_Action item_
The response must consist of the lines below from the one with "match x m with" through the one with "Fixpoint run_rows (func", exactly as they appear and with both ends kept.

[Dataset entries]

Definition encode_strings (data : ArrayView) (rows : Z) (results : list (Value F)) : JS M Z :=
  let! resultLengthsPtr := malloc (rows * 8) in
  let! resultLengths := ptrToFloat64Array resultLengthsPtr rows in
  let utf8 := texts results in
  store_lengths resultLengths 0 utf8 ;;;
  let! resultStringPtr := malloc (sum_list_Z (map lenZ utf8)) in
  copy_strings data resultStringPtr 0 0 utf8 ;;;
  ret resultLengthsPtr.

(** The answer: three pointers, in a block of their own. *)
Definition pack_response (response resultDataPtr resultValidityPtr resultLengthsPtr : Z) : JS M unit :=
  let! retPtr := malloc 24 in
  let! retBuffer := ptrToFloat64Array retPtr 3 in
  view_set retBuffer 0 (V_number (Num_int resultDataPtr)) ;;;
  view_set retBuffer 1 (V_number (Num_int resultValidityPtr)) ;;;
  view_set retBuffer 2 (V_number (Num_int resultLengthsPtr)) ;;;
  set_heap_f64 (shr32 response 3 + 0) 0 ;;;
  set_heap_f64 (shr32 response 3 + 1) retPtr ;;;
  set_heap_f64 (shr32 response 3 + 2) 0.

(** The buffers for the results: address and view of the values, then of the validity. *)
Definition result_buffers (desc : SchemaDescription) : JS M (Z * option ArrayView * (Z * ArrayView)) :=
  let! resultDataPtr := malloc (desc_rows desc * getTypeSize (desc_ret desc)) in
  let! resultData := ptrToArray resultDataPtr (desc_ret desc) (desc_rows desc) in
  let! resultValidityPtr := malloc (desc_rows desc) in
  let! resultValidity := ptrToUint8Array resultValidityPtr (desc_rows desc) in
  ret (resultDataPtr, resultData, (resultValidityPtr, resultValidity)).

(** *** The code that calls the function, on its state too *)

Section Functions.
Context {U : Type}.
(** [runtime._udfFunctions] *)
Context (udfFunctions : Z -> option (ScalarUDF F U)).

Definition UDF (A : Type) : Type := M -> U -> Completion F A * M * U.
Definition u_ret {A} (a : A) : UDF A := fun m u => (Done a, m, u).
Definition u_bind {A B} (x : UDF A) (k : A -> UDF B) : UDF B := fun m u =>
  match x m u with
  | (Done a, m', u') => k a m' u'
  | (Threw t, m', u') => (Threw t, m', u')
  end.
Definition u_catch {A} (x : UDF A) (h : JsThrown F -> UDF A) : UDF A := fun m u =>
  match x m u with
  | (Done a, m', u') => (Done a, m', u')
  | (Threw t, m', u') => h t m' u'
  end.
Definition on_heap {A} (x : JS M A) : UDF A := fun m u =>
  match x m with
  | (Normal a, m') => (Done a, m', u)
  | (Thrown e, m') => (Threw (T_error e), m', u)
  end.
Definition call_func (func : ScalarUDF F U) (args : list (Value F)) : UDF (Value F) := fun m u =>
  let '(c, u') := func args u in (c, m, u').

Notation "'let*' x ':=' m 'in' k" := (u_bind m (fun x => k))
  (at level 10, x name, m at level 100, k at level 200).
Notation "'let*' ' p ':=' m 'in' k" := (u_bind m (fun x => match x with p => k end))
  (at level 10, p pattern, m at level 100, k at level 200).

(** The function is called for each row, and its result stored. *)
Fixpoint run_rows (func : ScalarUDF F U) (argResolvers : list (Resolver F))
    (data : option ArrayView) (validity : ArrayView) (rows : list Z) : UDF (list (Value F)) :=
  match rows with
  | [] => u_ret []
  | i :: rows' =>
      let* args := on_heap (gets (fun m => map (fun r => resolve r i m) argResolvers)) in
      let* res := call_func func args in
      let* _ := on_heap (store_result data validity i res) in
      let* results := run_rows func argResolvers data validity rows' in
      u_ret (res :: results)
  end.

(** From the resolvers on. *)
Definition call_rows (response : Z) (desc : SchemaDescription) (func : ScalarUDF F U)
    (argResolvers : list (Resolver F)) : UDF unit :=
  let rows := desc_rows desc in
  let* '(resultDataPtr, resultData, (resultValidityPtr, resultValidity)) := on_heap (result_buffers desc) in
  let* empty := on_heap (gets (fun m => (view_length resultData m =? 0) || (view_length (Some resultValidity) m =? 0))) in
  match resultData, empty with
  | Some data, false =>
      let varchar := bool_decide (desc_ret desc = "VARCHAR"%string) in
      let* results := run_rows func argResolvers (if varchar then None else Some data) resultValidity (seqZ 0 rows) in
      on_heap (let! resultLengthsPtr := (if varchar then encode_strings data rows results else ret 0) in
               pack_response response resultDataPtr resultValidityPtr resultLengthsPtr)
  | _, _ => on_heap (storeError response "Can't create physical arrays for result")
  end.

Definition callScalarUDF (response funcId descPtr descSize ptrsPtr ptrsSize : Z) : UDF unit :=
  u_catch
    (match udfFunctions funcId with
     | None => on_heap (storeError response ("Unknown UDF with id: " +:+ pretty funcId))
     | Some func =>
         let* rawDesc := on_heap (heap_bytes descPtr descSize) in
         let* desc := on_heap (of_outcome (JSON_parse (utf8_decode rawDesc))) in
         let* ptrs := on_heap (ptrToFloat64Array ptrsPtr (ptrsSize / 8)) in
         let* argResolvers := on_heap (map_of (desc_args desc) (buildResolver ptrs (desc_rows desc))) in
         call_rows response desc func argResolvers
     end)
    (fun e => let* text := on_heap (of_outcome (thrown_string e)) in on_heap (storeError response text)).
End Functions.
End Heap.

_Written reply_
  match x m with
  | (Normal a, m') => (Done a, m', u)
  | (Thrown e, m') => (Threw (T_error e), m', u)
  end.
Definition call_func (func : ScalarUDF F U) (args : list (Value F)) : UDF (Value F) := fun m u =>
  let '(c, u') := func args u in (c, m, u').

Notation "'let*' x ':=' m 'in' k" := (u_bind m (fun x => k))
  (at level 10, x name, m at level 100, k at level 200).
Notation "'let*' ' p ':=' m 'in' k" := (u_bind m (fun x => match x with p => k end))
  (at level 10, p pattern, m at level 100, k at level 200).

(** The function is called for each row, and its result stored. *)
Fixpoint run_rows (func : ScalarUDF F U) (argResolvers : list (Resolver F))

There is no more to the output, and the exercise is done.